A number of commentators have observed the potential tension between policies for greater ‘effectiveness’ and those for greater ‘inclusiveness’ in schools in the UK (e.g. Rouse and Florian 1997; Lunt and Norwich 1999; Ainscow et al. 2004; Dyson et al. 2004). These arise in part because of the radically changed political and economic contexts surrounding legislation which promotes a ‘standards’ agenda and the original more ‘welfare-oriented’ legislation which promoted ‘integration’, and in part because the two research traditions, ‘school effectiveness’ and ‘inclusive schooling’, have tended until recently to develop separately.

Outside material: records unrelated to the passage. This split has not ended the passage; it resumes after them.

(* ===== verification/PanPath.v ===== *)
(** * Paths and addresses (rpc/path.go, and the types it takes from pan)

    The types of the pan package are parameters: addresses with their printed
    form, forwarding paths, times. Of pan.Path, pan.PathMetadata and
    pan.PathInterface the records hold the fields the program reads. A
    [*pan.Path] is an optional value: the program never writes through one. *)

From Stdlib Require Import Floats.SpecFloat.
From S2P Require Import Prelude.

Class Pan := {
  UDPAddr : Type;
  IA : Type;
  ForwardingPath : Type;
  Time : Type;
  UDPAddr_String : UDPAddr → string;
  IA_String : IA → string;
  Time_String : Time → string;
  zero_ForwardingPath : ForwardingPath;
  UDPAddr_eq_dec :: EqDecision UDPAddr
}.

(** pan.PathFingerprint is a string type. *)
Abbreviation PathFingerprint := string.

Section Paths.
Context `{Pan}.

Record PathInterface := mkPathInterface { pi_IA : IA; pi_IfID : Z }.

(** The coordinates are float32 values. *)
Record GeoCoordinates := mkGeoCoordinates {
  Latitude : spec_float; Longitude : spec_float; geo_Address : string }.

Record PathMetadata := mkPathMetadata {
  MTU : Z;
  Interfaces : list PathInterface;
  Latency : list Z;
  Bandwidth : list Z;
  LinkType : list Z;
  InternalHops : list Z;
  Notes : list string;
  Geo : list GeoCoordinates
}.

(** pan.Path *)
Record PanPath := mkPanPath {
  pp_Source : IA;
  pp_Destination : IA;
  pp_Metadata : option PathMetadata;
  pp_Fingerprint : PathFingerprint;
  pp_ForwardingPath : ForwardingPath;
  pp_Expiry : Time
}.

(** rpc.Path: what crosses the connection to the daemon. *)
Record Path := mkPath {
  Source : IA;
  Destination : IA;
  Metadata : option PathMetadata;
  Fingerprint : PathFingerprint;
  Expiry : Time
}.

(** The struct literal leaves the forwarding path at its zero value. *)
Definition Path_PanPath {S} (p : option Path) : GoM S PanPath :=
  p ← deref p;
  mret (mkPanPath (Source p) (Destination p) (Metadata p) (Fingerprint p)
          zero_ForwardingPath (Expiry p)).

Definition NewPathFrom {S} (p : option PanPath) : GoM S Path :=
  p ← deref p;
  mret (mkPath (pp_Source p) (pp_Destination p) (pp_Metadata p) (pp_Fingerprint p) (pp_Expiry p)).

(** The values of the two conversions. *)
Definition to_rpc (p : PanPath) : Path :=
  mkPath (pp_Source p) (pp_Destination p) (pp_Metadata p) (pp_Fingerprint p) (pp_Expiry p).

Definition without_forwarding (p : PanPath) : PanPath :=
  mkPanPath (pp_Source p) (pp_Destination p) (pp_Metadata p) (pp_Fingerprint p)
    zero_ForwardingPath (pp_Expiry p).

(** The receiving loops of the server: [paths[i] = p.PanPath()]. *)
Definition PanPaths {S} (ps : list (option Path)) : GoM S (list (option PanPath)) :=
  go_map (λ p, Some <$> Path_PanPath p) ps.

Lemma PanPaths_cons {S} p ps (s : S) :
  PanPaths (Some p :: ps) s
  = (PanPaths ps ≫= λ l, mret (Some (mkPanPath (Source p) (Destination p) (Metadata p)
       (Fingerprint p) zero_ForwardingPath (Expiry p)) :: l)) s.
Proof. done. Qed.

Lemma PanPaths_to_rpc {S} ps (s : S) :
  PanPaths (Some ∘ to_rpc <$> ps) s = (Ok (Some ∘ without_forwarding <$> ps), s).
Proof.
  induction ps as [|p ps IH]; [done|]. rewrite fmap_cons. simpl. rewrite PanPaths_cons.
  by go_exec by exact IH.
Qed.

End Paths.

(** ** Concrete addresses for the witnesses *)
Module SamplePan.
(** Three addresses, printed as the programs' usage texts show them. *)
Inductive addr := ClientA | ClientB | Server.
#[global] Instance addr_eq_dec : EqDecision addr.
Proof. solve_decision. Defined.

Definition addr_string (a : addr) : string :=
  match a with
  | ClientA => "17-ffaa:1:1,[127.0.0.1]:5001"
  | ClientB => "17-ffaa:1:1,[127.0.0.1]:5002"
  | Server => "17-ffaa:1:2,[127.0.0.1]:1337"
  end.

Definition pan : Pan := {|
  UDPAddr := addr; IA := string; ForwardingPath := option nat; Time := Z;
  UDPAddr_String := addr_string; IA_String := λ s, s; Time_String := λ t, pretty t;
  zero_ForwardingPath := None; UDPAddr_eq_dec := addr_eq_dec |}.

(** Any text is an address: what a user can configure. *)
Definition text_pan : Pan := {|
  UDPAddr := string; IA := string; ForwardingPath := option nat; Time := Z;
  UDPAddr_String := λ s, s; IA_String := λ s, s; Time_String := λ t, pretty t;
  zero_ForwardingPath := None; UDPAddr_eq_dec := _ |}.

Definition path (fp : string) (fwd : nat) : @PanPath pan :=
  @mkPanPath pan "17-ffaa:1:1" "17-ffaa:1:2" None fp (Some fwd) 0%Z.
End SamplePan.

There are also inherent value conflicts linked to a context which has changed over time, as suggested by Rouse and Florian: ‘there has been a shift from legislation and policies based upon principles of equity, social progress and altruism, to new legislation underpinned by a market-place philosophy based on principles of academic excellence, choice and competition’ (1997, p. 324). Although there has been a strong tradition, espoused particularly by Ainscow (1991), of ‘effective schools for all’, in general the evidence has suggested that schools which are successful in league tables and with school exam results tend not to be those which are successful with pupils with special educational needs (SEN) (Lunt and Norwich 1999). In this chapter we aim to consider some of the ideas concerning ‘effective’ and ‘inclusive’ schools and to present data from a study which aimed to look at a number of schools which appeared to have successfully combined ‘effectiveness’ with ‘inclusiveness’, at least as evaluated by pupil test scores and inclusion of numbers of pupils with special educational needs.